Joseph-Ignace Aumond (March 21, 1810 - November 9, 1879) was a lumber merchant in Ontario, Canada. He was considered a prominent Canadian timber baron of his time.

The son of Ignace Aumon and Euphrosine Robichaud, he was born in L'Assomption, Lower Canada and went to work as a store clerk in Montreal after completing his schooling. He came to Bytown to operate a store for his employer and later opened his own general store there. Around 1830, Aumond began operating in the timber business in the Ottawa Valley. He held timber cutting rights along the Madawaska, Petawawa and Gatineau Rivers. During the late 1840s, Aumond built one of the largest steam-powered sawmills in Canada at the time. He later suffered a major financial setback but continued on in the timber trade at a reduced level.

In 1833, Aumond married Jane Gumming. They had eight children.

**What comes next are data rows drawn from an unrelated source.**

(** * ATen native-function schema parser and QNNPACK wrapper generator

  A shallow embedding of [aten/src/ATen/native_parse.py] and of
  [aten/src/ATen/native/quantized/cpu/qnnpack/generate-wrapper.py],
  with the properties their specification states about them.

  Conventions of the embedding.
  - A Python [str] is a [string]; its characters are the code points
    0..255.  Python 3 semantics of the builtins is followed, with the
    defaults of CPython 3.11: [int] reads at most 4300 decimal digits.
  - A raised exception is a value of [exn]; a function that can raise
    returns [result A].  [assert] statements are taken to be enabled.
  - A [dict] with a fixed set of optional keys is a record whose optional
    keys are [option] fields (a boolean key that is only ever set to
    [True] is a [bool] field, absent = [false]).
  - The argument dictionaries are shared between the lists [arguments]
    and [output_arguments] of [run]; the sharing is modelled with the
    list [arguments] as the store and [output_arguments] as positions
    into it. *)

From Stdlib Require Import String Ascii ZArith List Bool Lia DecimalString.
From stdpp Require Import gmap strings list fin_maps.

Local Open Scope string_scope.

(** ** Python string builtins *)

Module PyStr.

(** The newline character as a text. *)
Definition newline : string := String "010" EmptyString.

(** [s.startswith(p)] *)
Fixpoint startswith (s p : string) : bool :=
  match p, s with
  | EmptyString, _ => true
  | String a p', String b s' => Ascii.eqb a b && startswith s' p'
  | String _ _, EmptyString => false
  end.

(** [s.endswith(p)]: some suffix of [s] is [p]. *)
Fixpoint endswith (s p : string) : bool :=
  String.eqb s p ||
  match s with
  | EmptyString => false
  | String _ s' => endswith s' p
  end.

(** [p in s] for strings. *)
Fixpoint contains (s p : string) : bool :=
  startswith s p ||
  match s with
  | EmptyString => false
  | String _ s' => contains s' p
  end.

(** [s[n:]] *)
Fixpoint drop (n : nat) (s : string) : string :=
  match n, s with
  | O, _ => s
  | S _, EmptyString => EmptyString
  | S k, String _ s' => drop k s'
  end.

(** [s[:n]] *)
Fixpoint take (n : nat) (s : string) : string :=
  match n, s with
  | O, _ => EmptyString
  | S _, EmptyString => EmptyString
  | S k, String c s' => String c (take k s')
  end.

(** [s[0]], which raises IndexError on the empty string. *)
Definition first (s : string) : option ascii :=
  match s with
  | EmptyString => None
  | String c _ => Some c
  end.

(** [s[-1]], which raises IndexError on the empty string. *)
Fixpoint last (s : string) : option ascii :=
  match s with
  | EmptyString => None
  | String c EmptyString => Some c
  | String _ s' => last s'
  end.

(** [s[:-1]] *)
Fixpoint init (s : string) : string :=
  match s with
  | EmptyString => EmptyString
  | String _ EmptyString => EmptyString
  | String c s' => String c (init s')
  end.

(** [s[1:-1]] *)
Definition inner (s : string) : string := init (drop 1 s).

(** [c.isspace()] for the code points below 256. *)
Definition isspace (c : ascii) : bool :=
  let n := nat_of_ascii c in
  (((9 <=? n) && (n <=? 13)) || ((28 <=? n) && (n <=? 32))
   || (n =? 133) || (n =? 160))%nat.

(** [s.lstrip()] *)
Fixpoint lstrip (s : string) : string :=
  match s with
  | EmptyString => EmptyString
  | String c s' => if isspace c then lstrip s' else s
  end.

(** [s.rstrip()] *)
Fixpoint rstrip (s : string) : string :=
  match s with
  | EmptyString => EmptyString
  | String c s' =>
      let r := rstrip s' in
      if isspace c && String.eqb r EmptyString then EmptyString
      else String c r
  end.

(** [s.strip()] *)
Definition strip (s : string) : string := rstrip (lstrip s).

(** [s.rstrip(c)] for a one-character set [c]. *)
Fixpoint rstrip_char (c : ascii) (s : string) : string :=
  match s with
  | EmptyString => EmptyString
  | String a s' =>
      let r := rstrip_char c s' in
      if Ascii.eqb a c && String.eqb r EmptyString then EmptyString
      else String a r
  end.

(** The scan of [s.split(sep)] for a non-empty [sep]: [cur] is the piece
    being collected, [skip] counts the characters of a separator just
    recognised that are still to be passed over. *)
Fixpoint split_go (sep : string) (skip : nat) (cur s : string) : list string :=
  match s with
  | EmptyString => [cur]
  | String c s' =>
      match skip with
      | S k => split_go sep k cur s'
      | O =>
          if startswith s sep
          then cur :: split_go sep (String.length sep - 1) EmptyString s'
          else split_go sep 0 (cur +:+ String c EmptyString) s'
      end
  end.

(** [s.split(sep)], every occurrence, left to right, not overlapping. *)
Definition split (s sep : string) : list string := split_go sep 0 EmptyString s.

(** [s.partition(sep)] when [sep] occurs: the text before its first
    occurrence and the text after it. *)
Fixpoint partition (s sep : string) : option (string * string) :=
  if startswith s sep then Some (EmptyString, drop (String.length sep) s)
  else
    match s with
    | EmptyString => None
    | String c s' =>
        match partition s' sep with
        | Some (a, b) => Some (String c a, b)
        | None => None
        end
    end.

(** [s.split(sep, 1)] *)
Definition split1 (s sep : string) : list string :=
  match partition s sep with
  | Some (a, b) => [a; b]
  | None => [s]
  end.

(** The last occurrence of the character [c] in [s]. *)
Fixpoint rpartition_char (s : string) (c : ascii) : option (string * string) :=
  match s with
  | EmptyString => None
  | String a s' =>
      match rpartition_char s' c with
      | Some (x, y) => Some (String a x, y)
      | None => if Ascii.eqb a c then Some (EmptyString, s') else None
      end
  end.

(** [s.rsplit(c, 1)] for a one-character separator. *)
Definition rsplit1 (s : string) (c : ascii) : list string :=
  match rpartition_char s c with
  | Some (a, b) => [a; b]
  | None => [s]
  end.

(** The text of [s] before its first newline: the part a regular
    expression's [.] can run over from the start of [s]. *)
Fixpoint first_line (s : string) : string :=
  match s with
  | EmptyString => EmptyString
  | String c s' => if Ascii.eqb c "010" then EmptyString else String c (first_line s')
  end.

(** Position of the last [c] in [s]. *)
Fixpoint rindex (s : string) (c : ascii) : option nat :=
  match s with
  | EmptyString => None
  | String a s' =>
      match rindex s' c with
      | Some i => Some (S i)
      | None => if Ascii.eqb a c then Some 0 else None
      end
  end.

Definition isdigit (c : ascii) : bool :=
  let n := nat_of_ascii c in ((48 <=? n) && (n <=? 57))%nat.

(** The longest prefix of decimal digits and the rest. *)
Fixpoint span_digits (s : string) : string * string :=
  match s with
  | EmptyString => (EmptyString, EmptyString)
  | String c s' =>
      if isdigit c then let '(d, r) := span_digits s' in (String c d, r)
      else (EmptyString, s)
  end.

(** Value of a string of decimal digits, most significant first. *)
Fixpoint digits_value (acc : N) (s : string) : N :=
  match s with
  | EmptyString => acc
  | String c s' => digits_value (10 * acc + (N_of_ascii c - 48))%N s'
  end.

End PyStr.


(** ** Exceptions and results *)

(** The exceptions the two programs raise, one constructor per raising
  site (line numbers are those of [native_parse.py]). *)
Inductive exn : Type :=
| RuntimeError_use_True            (* 43: "Please use True and not true." *)
| RuntimeError_use_False           (* 46: "Please use False and not false." *)
| RuntimeError_out_variant (func_name : string)
                                   (* 100: "... suffixed with _out MUST be
                                      declared with only the function variant" *)
| AssertionError_kwarg_only        (* 114: assert not kwarg_only *)
| AssertionError_one_type          (* 140: assert len(typ) == 1 *)
| AssertionError_self_mutable      (* 166: "needs to annotate Tensor argument
                                      named self as mutable." *)
| AssertionError_annotation_match  (* 169: "annotations ... need to match
                                      between input and correponding output." *)
| AssertionError_name_match        (* 171 *)
| AssertionError_type_match        (* 172 *)
| AssertionError_found_self        (* 173: "needs Tensor argument named self." *)
| AssertionError_return_mutable    (* 193: "Return Tensor ... flagged as inplace
                                      needs to be annotated as mutable" *)
| Exception_expected_return        (* 243: 'Expected return declaration' *)
| AssertionError_closing_paren     (* 245: "Expecting closing ) for ..." *)
| ValueError_unpack                (* a sequence unpacked into the wrong
                                      number of names: 118, 241, 244 *)
| ValueError_int                   (* 146: int() of a text of more digits
                                      than it reads *)
| IndexError                       (* an index out of range: 82, 169, 181,
                                      230, 245 *)
| TypeError_not_iterable           (* 215, 216 *)
| FileExistsError (path : string)  (* os.makedirs / os.mkdir *)
| NotADirectoryError (path : string)
| IsADirectoryError (path : string)
| FileNotFoundError (path : string).

Inductive result (A : Type) : Type :=
| Ok (a : A)
| Raise (e : exn).
Arguments Ok {A} a.
Arguments Raise {A} e.

Definition bind {A B : Type} (r : result A) (k : A -> result B) : result B :=
match r with
| Ok a => k a
| Raise e => Raise e
end.

Notation "'let*' x ':=' r 'in' k" := (bind r (fun x => k))
(at level 10, x pattern, r at level 100, k at level 200).

(** [assert b, e] *)
Definition assert (b : bool) (e : exn) : result unit :=
if b then Ok tt else Raise e.

(** Whether a computation returned, and what it returned ([d] if it
    raised). *)
Definition is_Ok {A : Type} (r : result A) : bool :=
  match r with
  | Ok _ => true
  | Raise _ => false
  end.

Definition from_Ok {A : Type} (d : A) (r : result A) : A :=
  match r with
  | Ok a => a
  | Raise _ => d
  end.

Aumond was president of the Bytown and Montreal Telegraph Company. He helped establish the Bytown and Prescott Railway and served as one of its first directors. He was a partner with John Egan in the operation of two steamships on the Ottawa River and also partnered with Egan and Ruggles Wright in constructing a horse-drawn railway to provide an overland connection around rapids to link the two steamship routes. He was also a director with Robert Conroy and Richard McConnell of the Bytown and Aylmer Union Turnpike Company which completed the road linking Bytown and Aylmer in 1850; Egan was company president.

He helped organize the first fire company in Bytown in 1838, also serving on the first school board and on the Board of Health for the town. He was also a prominent member of the Ottawa Association of Lumber Manufacturers. In 1874, he ran unsuccessfully as a Conservative for the Ottawa City seat in the House of Commons of Canada. Aumond served in the Carleton County militia, reaching the rank of colonel.

He died in Ottawa at the age of 69.

The township of Aumond, Quebec was named in his honour.